3

This is a problem I have been thinking about.

This Wikipedia page suggests that Ctrl+{Symbol} uses the shifted variant of {Symbol} when written in Caret notation.

This suggests that CTRL+\ becomes ^| (instead of ^\) in Caret notation and CTRL+4 becomes ^$ (instead of ^4).

But this assumes an American keyboard layout. How does this apply to keyboards layouts from other countries that have different layouts?

I am wondering if there is a standard way to write symbols in Caret notation. It seems like Caret notation does not make very much sense when you consider keyboard layouts with other symbol locations that what English keyboards use.

wefwefa3
  • 1,385

1 Answers1

7

Caret notation usually represents characters, not key presses. They represent the 33 control characters in the ASCII character set. Only the following control characters exist: ^@, ^A through ^Z, ^[, ^\, ^], ^^ and ^_, plus ^?.

The correspondence between control characters and their notation is that ^char is the character whose encoding is 64 less than char.

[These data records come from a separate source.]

(* ===== verification/Express.v ===== *)
(** PCI Express configuration space: pci/express/init.c.

    The segments come from the MCFG table, which ACPICA locates; the configuration space of a
    function is a page of physical memory, mapped for each access. *)
From S2P Require Import Prelude Bytes Kvm Ec.

(** [pcie_segment_t]; the list of them is a sequence, appended to at its end. *)
Record pcie_segment_t := mkSegment { seg : Z; bus_start : Z; bus_end : Z; seg_phys : Z }.

Record xst {V : Type} := mkX { xvm : V; xmem : pmem; pcie_segments : list pcie_segment_t }.
Arguments xst : clear implicits.
Arguments mkX {V} _ _ _.

Section express.
Context {V : Type} `{!KernelVm V}.
Abbreviation X := (cmd (xst V)).

Definition on_xvm {B} (c : cmd V B) : X B := fun s =>
  match c (xvm s) with Ok (b, v) => Ok (b, mkX v (xmem s) (pcie_segments s)) | Stop w => Stop w end.

(** One [pcie_config_t] of the table at [p], in the memory [tab] of the firmware's tables. *)
Definition pcie_config (tab : pmem) (p : Z) : pcie_segment_t :=
  mkSegment (ldn 2 tab (p + 8)) (ldn 1 tab (p + 10)) (ldn 1 tab (p + 11)) (ldn 8 tab p).

(** [acpi_get_table] answers with a status and the table, null for none. *)
Definition pci_express_init (tab : pmem) (acpi_get_table : X (acpi_status * Z)) : X unit :=
  '(status, mcfg) ← acpi_get_table;
  _ ← assert_c "status == AE_OK && mcfg" (bool_decide (status = AE_OK /\ mcfg <> 0));
  let entries := mcfg + 44 in
  for_n (Z.to_nat (u32 (ldn 4 tab (mcfg + 4) - 44) ≫ 4)) 0 (fun i =>
    modify (fun s => mkX (xvm s) (xmem s) (pcie_segments s ++ [pcie_config tab (entries + 16 * i)]))).

(** The first segment with the number. *)
Fixpoint find_segment (segment : Z) (l : list pcie_segment_t) : option pcie_segment_t :=
  match l with
  | [] => None
  | c :: l => if decide (seg c = segment) then Some c else find_segment segment l
  end.

Definition pci_express_read (segment bus slot function offset : Z) : X Z :=
  s ← get_st;
  config ← lift_opt (Panicked "[PCIe]	segment %hu not found") (find_segment segment (pcie_segments s));
  let page := u64 (seg_phys config + ((bus ≪ 20 .| slot ≪ 15) .| function ≪ 12)) in
  virt ← on_xvm (vm_alloc 1);
  _ ← on_xvm (vm_map page virt 1 (1 .| 2));
  _ ← assert_c "offset <= (0x1000 - 8)" (bool_decide (offset <= 0x1000 - 8));
  s ← get_st;
  data ← lift_opt (Faulted (virt + offset)) (vload 8 (xvm s) (xmem s) (virt + offset));
  _ ← on_xvm (vm_map page virt 1 0);
  _ ← on_xvm (vm_free virt);
  mret data.
End express.

(** ** Properties *)

(** The MCFG table as a list of segments. *)
Definition mcfg_segments (tab : pmem) (mcfg : Z) : list pcie_segment_t :=
  (fun i => pcie_config tab (mcfg + 44 + 16 * i)) <$> seqZ 0 (u32 (ldn 4 tab (mcfg + 4) - 44) / 16).

Section spec.
Context {V : Type} `{!KernelVm V, !KernelVmLaws V}.
Implicit Types s : xst V.

Lemma pci_express_init_ok tab (get : cmd (xst V) (acpi_status * Z)) s mcfg s' :
  get s = Ok ((AE_OK, mcfg), s') -> mcfg <> 0 ->
  pci_express_init tab get s = Ok (tt, mkX (xvm s') (xmem s') (pcie_segments s' ++ mcfg_segments tab mcfg)).
Proof.
  intros Hget Hm. unfold pci_express_init. erewrite bind_ok by exact Hget. cbv beta iota.
  rewrite bool_decide_eq_true_2 by done. erewrite bind_ok by reflexivity. cbv beta zeta.
  set (n := u32 (ldn 4 tab (mcfg + 4) - 44) / 16).
  assert (Hn : u32 (ldn 4 tab (mcfg + 4) - 44) ≫ 4 = n) by (apply Z.shiftr_div_pow2; lia). rewrite Hn.
  unfold mcfg_segments. fold n.
  assert (Hn0 : 0 <= n) by (apply Z.div_pos; [apply wrap_fits|]; lia).
  match goal with |- context [for_n _ 0 ?b] => set (body := b) end.
  destruct (for_n_inv (fun i x => x = mkX (xvm s') (xmem s') (pcie_segments s' ++
    ((fun i => pcie_config tab (mcfg + 44 + 16 * i)) <$> seqZ 0 i))) (Z.to_nat n) 0 body s') as (x & R & ->).
  - cbn. rewrite app_nil_r. by destruct s'.
  - intros i x Hi ->. eexists. split; [reflexivity|]. cbn [xvm xmem pcie_segments].
    rewrite seqZ_app, fmap_app by lia. cbn. by rewrite <-app_assoc.
  - rewrite Z2Nat.id, Z.add_0_l in R by lia. exact R.
Qed.

(** The fields of the address do not overlap. *)
Lemma ecam_address bus slot function : fits 8 bus -> 0 <= slot < 32 -> 0 <= function < 8 ->
  (bus ≪ 20 .| slot ≪ 15) .| function ≪ 12 = bus * 2 ^ 20 + slot * 2 ^ 15 + function * 2 ^ 12.
Proof.
  intros Hb Hs Hf. rewrite !Z.shiftl_mul_pow2 by lia.
  rewrite (lor_add 20) by (unfold fits in *; lia).
  replace (bus * 2 ^ 20 + slot * 2 ^ 15) with ((bus * 2 ^ 5 + slot) * 2 ^ 15) by lia.
  apply (lor_add 15); unfold fits in *; lia.
Qed.

Lemma pci_express_read_ok s segment bus slot function offset :
  match find_segment segment (pcie_segments s) with
  | None => exists msg, pci_express_read segment bus slot function offset s = Stop (Panicked msg)
  | Some c =>
      seg_phys c mod 4096 = 0 -> 0 <= seg_phys c -> seg_phys c + 2 ^ 28 <= 2 ^ 52 ->
      fits 8 bus -> 0 <= slot < 32 -> 0 <= function < 8 -> 0 <= offset -> vm_room (xvm s) 1 ->
      if decide (offset <= 0xFF8) then
        exists v', pci_express_read segment bus slot function offset s =
          Ok (ldn 8 (xmem s) (seg_phys c + bus * 2 ^ 20 + slot * 2 ^ 15 + function * 2 ^ 12 + offset),
              mkX v' (xmem s) (pcie_segments s))
      else exists e, pci_express_read segment bus slot function offset s = Stop (AssertFailed e)
  end.
Proof.
  destruct (find_segment segment (pcie_segments s)) as [c|] eqn:Hfind.
  2:{ eexists. unfold pci_express_read. erewrite bind_ok by reflexivity. cbv beta. rewrite Hfind. by apply bind_stop. }
  intros Ha H0 Hm Hb Hs Hf Ho Hroom. unfold pci_express_read. erewrite bind_ok by reflexivity. cbv beta.
  rewrite Hfind. erewrite bind_ok by reflexivity. cbv beta zeta. rewrite ecam_address by done.
  set (page := seg_phys c + (bus * 2 ^ 20 + slot * 2 ^ 15 + function * 2 ^ 12)).
  assert (Hpage : 0 <= page /\ page + 4096 <= 2 ^ 52 /\ page mod 4096 = 0).
  { unfold page, fits in *. split; [lia|]. split; [lia|]. clear -Ha. zlia. }
  rewrite (wrap_small 64) by (unfold fits; lia).
  destruct (vm_window (xvm s) 1 page (1 .| 2)) as (virt & v1 & v2 & R1 & R2 & O2 & T2); try (done || lia).
  { by right; left. }
  erewrite bind_ok by (unfold on_xvm; rewrite R1; reflexivity). cbv beta.
  erewrite bind_ok by (unfold on_xvm; cbn [xvm]; rewrite R2; reflexivity). cbv beta.
  change (0x1000 - 8) with 0xFF8. case_decide as Hin.
  2:{ eexists. rewrite bool_decide_eq_false_2 by done. by apply bind_stop. }
  rewrite bool_decide_eq_true_2 by done. erewrite bind_ok by reflexivity. cbv beta.
  erewrite bind_ok by reflexivity. cbv beta. cbn [xvm xmem].
  rewrite (vload_window 8 v2 (xmem s) (virt + offset) (page + offset)).
  2:{ intros i Hi. rewrite <-!Z.add_assoc. apply T2. lia. }
  erewrite bind_ok by reflexivity. cbv beta.
  destruct (vm_owns_range _ _ _ _ O2) as (Hv & _ & _).
  destruct (vm_unmap_ok v2 virt 1 1 virt 1 page O2) as (v3 & R3 & O3); [done|lia|lia|lia|].
  destruct (vm_free_ok _ _ _ _ O3) as (v4 & R4 & _).
  erewrite bind_ok by (unfold on_xvm; cbn [xvm]; rewrite R3; reflexivity). cbv beta.
  erewrite bind_ok by (unfold on_xvm; cbn [xvm]; rewrite R4; reflexivity).
  exists v4. cbn [xmem pcie_segments]. unfold page. by rewrite !Z.add_assoc.
Qed.
(** Configuration reads. A read of a function of a segment found in the table returns the
    eight bytes at its offset in the function's page of the enhanced configuration space,
    through a window that is mapped, unmapped and given back, and leaves memory alone.
    An unknown segment panics; an offset whose eight bytes leave the page fails the
    assertion. *)
Theorem pci_express_read_correct s segment bus slot function offset :
  match find_segment segment (pcie_segments s) with
  | None => exists msg, pci_express_read segment bus slot function offset s = Stop (Panicked msg)
  | Some c =>
      seg_phys c mod 4096 = 0 -> 0 <= seg_phys c -> seg_phys c + 2 ^ 28 <= 2 ^ 52 ->
      fits 8 bus -> 0 <= slot < 32 -> 0 <= function < 8 -> 0 <= offset -> vm_room (xvm s) 1 ->
      if decide (offset <= 0xFF8) then
        exists v', pci_express_read segment bus slot function offset s =
          Ok (ldn 8 (xmem s) (seg_phys c + bus * 2 ^ 20 + slot * 2 ^ 15 + function * 2 ^ 12 + offset),
              mkX v' (xmem s) (pcie_segments s))
      else exists e, pci_express_read segment bus slot function offset s = Stop (AssertFailed e)
  end.
Proof. apply pci_express_read_ok. Qed.
End spec.

Lemma pci_express_read_correct_witness :
  let m : pmem := fun a => if decide (a = 0xE0000000 + 3 * 2 ^ 15 + 0x0A) then 0x08 else 1 in
  let s := mkX (fresh_vm 0x400) m [mkSegment 1 0 0 0; mkSegment 0 0 255 0xE0000000] in
  exists v', pci_express_read 0 0 3 0 0x0A s = Ok (0x0101010101010108, mkX v' m (pcie_segments s)).
Proof.
  intros m s. pose proof (pci_express_read_correct s 0 0 3 0 0x0A) as H.
  change (find_segment 0 (pcie_segments s)) with (Some (mkSegment 0 0 255 0xE0000000)) in H.
  cbv beta iota in H. destruct (decide (0x0A <= 0xFF8)); [|lia].
  destruct H as (v' & R); [done|cbn; lia|cbn; lia|unfold fits; lia|lia|lia|lia|split; [vm_compute; discriminate|vm_compute; discriminate]|].
  exists v'. rewrite R. f_equal.
Defined.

This makes sense in binary — the char are characters whose number is written 010vwxyz, and the corresponding control character is the one whose number is written 000vwxyz. For ^?, the flipped bit is the same, but it's set instead of cleared: ? is 00111111 and ^? is 01111111.

There is no ^4 character, so pressing Ctrl+4 sends something different. See What does CTRL+4 (and CTRL+\) do in bash?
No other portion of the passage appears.